[[ Available data, beginning ]]

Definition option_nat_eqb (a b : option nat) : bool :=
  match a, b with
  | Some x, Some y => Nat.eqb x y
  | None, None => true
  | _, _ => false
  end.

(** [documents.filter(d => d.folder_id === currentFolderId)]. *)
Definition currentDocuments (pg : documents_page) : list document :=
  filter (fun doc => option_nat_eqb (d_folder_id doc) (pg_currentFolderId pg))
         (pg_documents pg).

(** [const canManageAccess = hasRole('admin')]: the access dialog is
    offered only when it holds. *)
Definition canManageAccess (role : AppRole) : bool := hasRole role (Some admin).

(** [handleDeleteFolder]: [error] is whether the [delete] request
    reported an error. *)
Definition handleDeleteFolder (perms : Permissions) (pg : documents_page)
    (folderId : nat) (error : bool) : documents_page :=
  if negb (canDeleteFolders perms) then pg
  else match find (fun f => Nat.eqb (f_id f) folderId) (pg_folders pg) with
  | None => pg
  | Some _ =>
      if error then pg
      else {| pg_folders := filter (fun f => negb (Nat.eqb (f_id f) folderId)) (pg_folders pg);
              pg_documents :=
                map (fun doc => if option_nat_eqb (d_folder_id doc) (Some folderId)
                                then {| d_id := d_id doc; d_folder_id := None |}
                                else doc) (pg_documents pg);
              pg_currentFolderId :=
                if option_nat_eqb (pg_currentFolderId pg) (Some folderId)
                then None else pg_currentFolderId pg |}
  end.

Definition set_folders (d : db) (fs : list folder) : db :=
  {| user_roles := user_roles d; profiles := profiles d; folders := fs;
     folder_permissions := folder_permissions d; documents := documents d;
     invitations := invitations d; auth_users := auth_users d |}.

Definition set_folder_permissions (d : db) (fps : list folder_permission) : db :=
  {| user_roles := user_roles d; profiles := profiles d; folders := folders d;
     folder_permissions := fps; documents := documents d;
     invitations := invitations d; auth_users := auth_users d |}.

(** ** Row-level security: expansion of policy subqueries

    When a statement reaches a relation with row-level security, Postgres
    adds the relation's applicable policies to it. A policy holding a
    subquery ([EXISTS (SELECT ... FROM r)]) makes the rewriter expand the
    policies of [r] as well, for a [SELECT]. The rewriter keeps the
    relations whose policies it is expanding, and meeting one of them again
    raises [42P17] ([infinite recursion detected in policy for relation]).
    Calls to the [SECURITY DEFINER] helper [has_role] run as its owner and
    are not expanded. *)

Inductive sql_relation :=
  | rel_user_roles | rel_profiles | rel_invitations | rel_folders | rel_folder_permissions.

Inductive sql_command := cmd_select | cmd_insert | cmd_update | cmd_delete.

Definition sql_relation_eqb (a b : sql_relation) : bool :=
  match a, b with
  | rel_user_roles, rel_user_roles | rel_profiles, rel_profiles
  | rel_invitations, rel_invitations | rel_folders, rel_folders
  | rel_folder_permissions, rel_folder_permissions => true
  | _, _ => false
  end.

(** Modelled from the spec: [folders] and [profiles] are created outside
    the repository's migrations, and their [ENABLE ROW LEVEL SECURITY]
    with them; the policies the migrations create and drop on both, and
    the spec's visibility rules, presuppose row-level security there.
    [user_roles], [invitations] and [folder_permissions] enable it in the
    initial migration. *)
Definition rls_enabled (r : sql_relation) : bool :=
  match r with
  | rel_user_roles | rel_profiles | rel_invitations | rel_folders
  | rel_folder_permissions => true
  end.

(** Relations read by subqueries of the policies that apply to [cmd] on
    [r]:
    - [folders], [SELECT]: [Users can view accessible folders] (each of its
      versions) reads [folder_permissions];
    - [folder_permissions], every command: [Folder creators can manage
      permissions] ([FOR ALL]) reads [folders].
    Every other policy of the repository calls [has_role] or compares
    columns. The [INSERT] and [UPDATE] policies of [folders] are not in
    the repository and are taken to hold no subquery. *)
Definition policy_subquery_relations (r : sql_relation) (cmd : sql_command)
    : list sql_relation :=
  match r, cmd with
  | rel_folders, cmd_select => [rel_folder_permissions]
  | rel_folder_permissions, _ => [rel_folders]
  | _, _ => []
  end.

[[ Available data, end ]]
[[ Available data, beginning ]]

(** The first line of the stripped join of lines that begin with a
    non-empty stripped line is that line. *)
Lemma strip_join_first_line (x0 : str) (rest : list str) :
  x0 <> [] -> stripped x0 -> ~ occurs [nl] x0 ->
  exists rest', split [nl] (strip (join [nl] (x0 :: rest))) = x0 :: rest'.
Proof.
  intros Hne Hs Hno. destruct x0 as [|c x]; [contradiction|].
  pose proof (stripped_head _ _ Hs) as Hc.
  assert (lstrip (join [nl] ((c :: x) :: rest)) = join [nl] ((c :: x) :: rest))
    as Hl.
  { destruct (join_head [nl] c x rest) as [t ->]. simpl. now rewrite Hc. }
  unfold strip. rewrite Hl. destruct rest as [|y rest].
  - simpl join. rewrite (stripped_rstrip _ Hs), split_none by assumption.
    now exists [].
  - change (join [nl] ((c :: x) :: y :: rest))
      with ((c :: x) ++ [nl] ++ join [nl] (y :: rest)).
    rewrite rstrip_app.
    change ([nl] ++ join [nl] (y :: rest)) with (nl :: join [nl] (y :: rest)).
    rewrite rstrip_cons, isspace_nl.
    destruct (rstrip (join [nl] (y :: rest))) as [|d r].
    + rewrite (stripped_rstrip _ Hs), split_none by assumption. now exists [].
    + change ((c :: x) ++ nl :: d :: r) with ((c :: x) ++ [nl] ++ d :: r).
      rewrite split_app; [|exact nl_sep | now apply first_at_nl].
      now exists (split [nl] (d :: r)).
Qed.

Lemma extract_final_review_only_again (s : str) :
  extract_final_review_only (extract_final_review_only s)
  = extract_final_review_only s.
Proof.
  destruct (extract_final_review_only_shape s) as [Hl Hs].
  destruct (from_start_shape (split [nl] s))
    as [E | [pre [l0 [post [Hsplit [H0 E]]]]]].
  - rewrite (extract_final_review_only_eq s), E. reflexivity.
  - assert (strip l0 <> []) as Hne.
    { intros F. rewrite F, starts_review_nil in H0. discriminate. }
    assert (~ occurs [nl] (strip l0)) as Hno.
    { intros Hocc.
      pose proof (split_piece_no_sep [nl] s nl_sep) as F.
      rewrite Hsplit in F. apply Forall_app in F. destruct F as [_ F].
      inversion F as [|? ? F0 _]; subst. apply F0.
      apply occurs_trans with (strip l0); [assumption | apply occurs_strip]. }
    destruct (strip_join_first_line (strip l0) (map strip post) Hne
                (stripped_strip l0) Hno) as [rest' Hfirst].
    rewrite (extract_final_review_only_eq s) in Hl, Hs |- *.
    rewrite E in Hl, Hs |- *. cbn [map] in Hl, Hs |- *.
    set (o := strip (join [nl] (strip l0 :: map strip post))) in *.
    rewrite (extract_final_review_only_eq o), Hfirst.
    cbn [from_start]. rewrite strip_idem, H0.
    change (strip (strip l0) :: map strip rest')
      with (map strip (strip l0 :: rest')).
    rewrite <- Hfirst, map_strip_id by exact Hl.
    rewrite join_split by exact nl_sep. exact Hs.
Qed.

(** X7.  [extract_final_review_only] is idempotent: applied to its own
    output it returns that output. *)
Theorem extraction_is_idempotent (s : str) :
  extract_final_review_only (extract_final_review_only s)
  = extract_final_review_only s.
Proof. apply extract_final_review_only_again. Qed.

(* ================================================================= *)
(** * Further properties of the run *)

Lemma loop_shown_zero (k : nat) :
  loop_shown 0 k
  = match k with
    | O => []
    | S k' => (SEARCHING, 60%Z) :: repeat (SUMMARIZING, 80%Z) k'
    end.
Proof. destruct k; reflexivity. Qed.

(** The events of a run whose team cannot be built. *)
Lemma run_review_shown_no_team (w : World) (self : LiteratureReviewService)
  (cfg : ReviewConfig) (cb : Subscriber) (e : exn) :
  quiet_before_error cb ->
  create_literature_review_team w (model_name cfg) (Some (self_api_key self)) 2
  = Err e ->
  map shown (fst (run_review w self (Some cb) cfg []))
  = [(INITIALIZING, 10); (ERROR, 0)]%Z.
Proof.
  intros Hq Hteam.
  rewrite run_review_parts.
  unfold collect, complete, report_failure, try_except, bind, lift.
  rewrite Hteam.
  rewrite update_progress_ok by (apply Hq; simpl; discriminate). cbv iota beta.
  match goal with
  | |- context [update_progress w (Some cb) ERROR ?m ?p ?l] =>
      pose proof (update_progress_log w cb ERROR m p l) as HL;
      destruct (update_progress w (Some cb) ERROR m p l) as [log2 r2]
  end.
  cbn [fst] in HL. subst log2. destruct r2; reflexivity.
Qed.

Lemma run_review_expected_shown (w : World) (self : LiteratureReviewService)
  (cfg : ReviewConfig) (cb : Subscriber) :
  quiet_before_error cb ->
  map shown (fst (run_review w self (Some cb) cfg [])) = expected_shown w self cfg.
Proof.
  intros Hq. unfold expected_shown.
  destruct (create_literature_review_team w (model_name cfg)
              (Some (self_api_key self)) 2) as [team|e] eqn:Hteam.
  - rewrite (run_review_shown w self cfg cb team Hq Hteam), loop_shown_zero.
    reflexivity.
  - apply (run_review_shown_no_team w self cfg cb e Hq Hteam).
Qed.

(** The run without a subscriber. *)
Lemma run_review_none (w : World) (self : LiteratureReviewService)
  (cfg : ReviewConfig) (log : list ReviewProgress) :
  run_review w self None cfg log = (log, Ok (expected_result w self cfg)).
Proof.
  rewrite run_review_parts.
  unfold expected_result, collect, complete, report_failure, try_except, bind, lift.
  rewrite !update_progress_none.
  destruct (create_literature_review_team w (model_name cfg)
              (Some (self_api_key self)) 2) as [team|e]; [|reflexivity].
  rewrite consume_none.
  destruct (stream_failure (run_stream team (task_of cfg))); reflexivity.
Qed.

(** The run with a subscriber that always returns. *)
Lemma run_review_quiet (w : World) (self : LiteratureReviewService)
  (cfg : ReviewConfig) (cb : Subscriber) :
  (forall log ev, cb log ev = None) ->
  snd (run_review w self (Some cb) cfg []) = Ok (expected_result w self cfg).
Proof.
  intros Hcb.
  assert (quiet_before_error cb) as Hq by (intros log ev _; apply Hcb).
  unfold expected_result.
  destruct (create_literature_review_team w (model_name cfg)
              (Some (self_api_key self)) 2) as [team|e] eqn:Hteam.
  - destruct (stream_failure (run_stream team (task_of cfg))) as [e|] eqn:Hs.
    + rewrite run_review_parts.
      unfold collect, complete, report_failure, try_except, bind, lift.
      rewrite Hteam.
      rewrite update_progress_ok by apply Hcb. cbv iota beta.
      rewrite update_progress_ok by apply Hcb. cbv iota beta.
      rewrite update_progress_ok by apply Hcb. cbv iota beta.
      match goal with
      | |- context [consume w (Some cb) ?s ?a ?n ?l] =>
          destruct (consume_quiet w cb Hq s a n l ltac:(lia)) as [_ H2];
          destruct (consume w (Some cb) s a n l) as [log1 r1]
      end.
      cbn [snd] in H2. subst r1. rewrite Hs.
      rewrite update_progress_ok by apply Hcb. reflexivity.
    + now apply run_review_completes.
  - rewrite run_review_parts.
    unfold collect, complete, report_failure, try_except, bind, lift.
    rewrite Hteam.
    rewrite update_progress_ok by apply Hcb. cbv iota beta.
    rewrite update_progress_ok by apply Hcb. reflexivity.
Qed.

[[ Available data, end ]]
[[ Available data, beginning ]]

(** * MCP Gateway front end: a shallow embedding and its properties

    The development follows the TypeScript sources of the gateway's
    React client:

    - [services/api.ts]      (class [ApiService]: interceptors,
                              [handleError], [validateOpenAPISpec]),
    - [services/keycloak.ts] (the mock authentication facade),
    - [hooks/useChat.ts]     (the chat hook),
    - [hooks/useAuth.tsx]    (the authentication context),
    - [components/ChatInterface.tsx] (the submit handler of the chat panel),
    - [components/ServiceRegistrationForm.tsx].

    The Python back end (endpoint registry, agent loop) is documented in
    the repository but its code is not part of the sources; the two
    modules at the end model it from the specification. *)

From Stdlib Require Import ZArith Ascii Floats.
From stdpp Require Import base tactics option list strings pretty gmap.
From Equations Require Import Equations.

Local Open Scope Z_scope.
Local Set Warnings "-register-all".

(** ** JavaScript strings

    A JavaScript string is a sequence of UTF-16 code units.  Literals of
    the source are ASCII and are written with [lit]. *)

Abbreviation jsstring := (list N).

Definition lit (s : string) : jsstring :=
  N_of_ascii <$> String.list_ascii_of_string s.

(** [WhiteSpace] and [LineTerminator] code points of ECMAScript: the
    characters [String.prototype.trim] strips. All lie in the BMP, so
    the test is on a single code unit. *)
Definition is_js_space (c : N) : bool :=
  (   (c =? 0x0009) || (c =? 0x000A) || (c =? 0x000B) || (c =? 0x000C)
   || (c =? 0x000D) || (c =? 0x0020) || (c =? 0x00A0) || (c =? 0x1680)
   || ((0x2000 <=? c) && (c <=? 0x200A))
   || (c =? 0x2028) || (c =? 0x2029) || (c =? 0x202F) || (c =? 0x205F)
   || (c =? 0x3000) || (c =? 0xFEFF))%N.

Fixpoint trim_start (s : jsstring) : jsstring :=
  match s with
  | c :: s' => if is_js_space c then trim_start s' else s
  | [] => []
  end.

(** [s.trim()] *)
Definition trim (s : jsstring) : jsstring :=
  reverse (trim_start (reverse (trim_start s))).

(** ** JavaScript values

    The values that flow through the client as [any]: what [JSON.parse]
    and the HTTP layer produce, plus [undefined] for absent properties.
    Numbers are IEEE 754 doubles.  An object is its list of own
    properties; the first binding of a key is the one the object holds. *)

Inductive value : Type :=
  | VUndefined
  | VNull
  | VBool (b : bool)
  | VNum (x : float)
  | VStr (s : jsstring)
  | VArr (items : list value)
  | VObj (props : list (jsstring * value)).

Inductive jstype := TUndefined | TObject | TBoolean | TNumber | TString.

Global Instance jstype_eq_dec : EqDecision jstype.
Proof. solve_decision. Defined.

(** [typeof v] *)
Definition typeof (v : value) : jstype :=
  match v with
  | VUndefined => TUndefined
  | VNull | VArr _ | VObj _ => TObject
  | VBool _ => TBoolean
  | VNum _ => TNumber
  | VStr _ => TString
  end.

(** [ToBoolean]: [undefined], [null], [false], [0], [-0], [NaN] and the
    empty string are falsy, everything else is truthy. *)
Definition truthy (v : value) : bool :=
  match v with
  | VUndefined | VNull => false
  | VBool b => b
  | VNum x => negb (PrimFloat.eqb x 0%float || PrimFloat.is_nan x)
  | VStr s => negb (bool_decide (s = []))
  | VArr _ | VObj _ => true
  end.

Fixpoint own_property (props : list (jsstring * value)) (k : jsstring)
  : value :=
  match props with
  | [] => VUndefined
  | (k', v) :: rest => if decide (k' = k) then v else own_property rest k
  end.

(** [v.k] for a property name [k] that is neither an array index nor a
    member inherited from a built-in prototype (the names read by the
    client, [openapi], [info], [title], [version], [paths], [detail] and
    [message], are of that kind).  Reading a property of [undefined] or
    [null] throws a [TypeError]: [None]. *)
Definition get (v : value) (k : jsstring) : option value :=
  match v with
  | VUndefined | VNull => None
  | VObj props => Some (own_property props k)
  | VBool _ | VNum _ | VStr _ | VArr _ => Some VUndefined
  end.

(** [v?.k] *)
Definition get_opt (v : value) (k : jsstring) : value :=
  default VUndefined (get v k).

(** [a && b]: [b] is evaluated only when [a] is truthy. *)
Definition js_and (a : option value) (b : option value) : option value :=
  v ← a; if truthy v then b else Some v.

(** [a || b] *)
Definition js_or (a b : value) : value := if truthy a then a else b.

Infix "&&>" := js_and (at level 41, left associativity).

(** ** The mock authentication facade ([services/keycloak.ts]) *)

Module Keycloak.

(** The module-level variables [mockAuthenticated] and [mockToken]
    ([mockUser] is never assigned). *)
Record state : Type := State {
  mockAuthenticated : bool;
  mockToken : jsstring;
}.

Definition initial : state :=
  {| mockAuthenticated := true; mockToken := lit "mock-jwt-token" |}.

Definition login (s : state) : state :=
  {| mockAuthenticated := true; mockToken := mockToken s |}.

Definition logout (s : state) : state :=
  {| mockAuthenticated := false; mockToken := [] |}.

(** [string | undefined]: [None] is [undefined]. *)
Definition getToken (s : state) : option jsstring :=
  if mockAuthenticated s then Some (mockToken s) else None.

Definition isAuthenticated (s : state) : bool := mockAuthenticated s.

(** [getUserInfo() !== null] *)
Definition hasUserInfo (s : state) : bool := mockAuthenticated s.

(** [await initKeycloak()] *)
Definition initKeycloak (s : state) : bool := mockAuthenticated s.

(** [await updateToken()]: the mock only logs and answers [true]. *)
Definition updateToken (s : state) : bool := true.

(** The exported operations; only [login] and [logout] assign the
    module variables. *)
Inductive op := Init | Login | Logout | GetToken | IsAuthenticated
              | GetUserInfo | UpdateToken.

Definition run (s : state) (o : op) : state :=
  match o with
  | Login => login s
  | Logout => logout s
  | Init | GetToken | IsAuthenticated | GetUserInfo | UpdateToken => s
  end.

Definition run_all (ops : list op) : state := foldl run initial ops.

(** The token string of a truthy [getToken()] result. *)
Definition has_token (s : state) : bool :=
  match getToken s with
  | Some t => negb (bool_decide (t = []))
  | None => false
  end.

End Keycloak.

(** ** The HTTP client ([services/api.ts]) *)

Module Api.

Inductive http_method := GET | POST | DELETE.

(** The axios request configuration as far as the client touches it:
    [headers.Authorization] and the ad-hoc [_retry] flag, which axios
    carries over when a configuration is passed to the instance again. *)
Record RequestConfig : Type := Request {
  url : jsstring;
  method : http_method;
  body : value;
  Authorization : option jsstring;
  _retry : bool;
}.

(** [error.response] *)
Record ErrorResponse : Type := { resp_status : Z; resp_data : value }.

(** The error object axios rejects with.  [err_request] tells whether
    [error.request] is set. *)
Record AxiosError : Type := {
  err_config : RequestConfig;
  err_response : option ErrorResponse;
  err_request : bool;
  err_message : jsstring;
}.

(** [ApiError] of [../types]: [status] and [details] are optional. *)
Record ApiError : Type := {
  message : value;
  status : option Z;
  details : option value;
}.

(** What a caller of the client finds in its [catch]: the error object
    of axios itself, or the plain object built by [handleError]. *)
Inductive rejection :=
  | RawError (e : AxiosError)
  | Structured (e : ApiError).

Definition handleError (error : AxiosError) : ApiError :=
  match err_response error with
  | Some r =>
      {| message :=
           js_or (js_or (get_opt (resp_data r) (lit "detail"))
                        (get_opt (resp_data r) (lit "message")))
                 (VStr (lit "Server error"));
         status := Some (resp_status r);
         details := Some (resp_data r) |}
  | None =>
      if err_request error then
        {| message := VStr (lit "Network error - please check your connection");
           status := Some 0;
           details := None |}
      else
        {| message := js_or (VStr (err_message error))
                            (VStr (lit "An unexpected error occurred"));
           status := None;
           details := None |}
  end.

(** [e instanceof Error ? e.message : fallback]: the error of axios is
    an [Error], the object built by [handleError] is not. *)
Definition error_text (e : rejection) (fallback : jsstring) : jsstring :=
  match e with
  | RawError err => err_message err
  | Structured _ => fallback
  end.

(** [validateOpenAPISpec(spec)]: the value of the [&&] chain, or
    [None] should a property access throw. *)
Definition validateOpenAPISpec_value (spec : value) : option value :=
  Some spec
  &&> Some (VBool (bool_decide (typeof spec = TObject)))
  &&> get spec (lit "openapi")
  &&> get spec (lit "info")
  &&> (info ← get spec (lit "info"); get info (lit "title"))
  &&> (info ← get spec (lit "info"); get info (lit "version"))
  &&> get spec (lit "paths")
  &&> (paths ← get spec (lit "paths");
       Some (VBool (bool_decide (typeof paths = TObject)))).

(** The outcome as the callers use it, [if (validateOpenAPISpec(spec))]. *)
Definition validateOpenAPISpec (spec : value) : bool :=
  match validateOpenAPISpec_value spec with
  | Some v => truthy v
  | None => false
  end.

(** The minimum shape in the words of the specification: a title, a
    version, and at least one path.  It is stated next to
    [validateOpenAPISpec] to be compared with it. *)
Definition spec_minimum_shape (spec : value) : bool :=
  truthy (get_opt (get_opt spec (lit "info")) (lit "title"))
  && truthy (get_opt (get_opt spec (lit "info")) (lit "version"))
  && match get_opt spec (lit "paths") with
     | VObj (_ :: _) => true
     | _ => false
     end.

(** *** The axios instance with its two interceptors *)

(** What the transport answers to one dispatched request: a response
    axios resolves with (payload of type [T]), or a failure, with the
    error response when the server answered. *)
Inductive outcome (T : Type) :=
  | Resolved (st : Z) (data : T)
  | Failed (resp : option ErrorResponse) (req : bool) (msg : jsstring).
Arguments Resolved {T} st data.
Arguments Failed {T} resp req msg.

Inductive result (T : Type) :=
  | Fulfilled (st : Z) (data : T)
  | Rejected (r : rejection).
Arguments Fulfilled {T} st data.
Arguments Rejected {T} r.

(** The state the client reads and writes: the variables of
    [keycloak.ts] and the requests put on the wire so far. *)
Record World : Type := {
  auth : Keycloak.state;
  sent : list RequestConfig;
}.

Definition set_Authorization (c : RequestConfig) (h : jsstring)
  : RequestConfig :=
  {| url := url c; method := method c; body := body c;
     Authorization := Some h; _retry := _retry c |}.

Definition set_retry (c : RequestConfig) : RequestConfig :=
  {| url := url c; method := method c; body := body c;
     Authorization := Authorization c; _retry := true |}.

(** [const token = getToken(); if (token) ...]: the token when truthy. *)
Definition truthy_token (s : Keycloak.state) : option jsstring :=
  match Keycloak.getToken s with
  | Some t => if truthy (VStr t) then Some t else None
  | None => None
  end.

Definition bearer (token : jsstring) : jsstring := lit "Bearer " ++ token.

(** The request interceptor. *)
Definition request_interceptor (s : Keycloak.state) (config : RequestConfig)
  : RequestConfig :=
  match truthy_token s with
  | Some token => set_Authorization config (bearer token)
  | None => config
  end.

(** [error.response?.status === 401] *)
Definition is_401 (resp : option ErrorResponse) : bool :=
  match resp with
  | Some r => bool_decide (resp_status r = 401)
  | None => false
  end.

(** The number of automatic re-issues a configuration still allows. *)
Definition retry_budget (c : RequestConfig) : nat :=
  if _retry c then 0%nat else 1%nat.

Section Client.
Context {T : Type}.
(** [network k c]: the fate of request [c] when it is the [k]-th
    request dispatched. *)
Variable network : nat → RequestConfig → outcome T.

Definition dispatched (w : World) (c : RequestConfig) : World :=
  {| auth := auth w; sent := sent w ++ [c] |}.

[[ Available data, end ]]

**What is being asked**
The response must hold only the lines above from the line with "Variable network : nat" through the line with "auth := auth", each copied exactly, both ends kept.

**Written answer**
Variable network : nat → RequestConfig → outcome T.

Definition dispatched (w : World) (c : RequestConfig) : World :=
  {| auth := auth w; sent := sent w ++ [c] |}.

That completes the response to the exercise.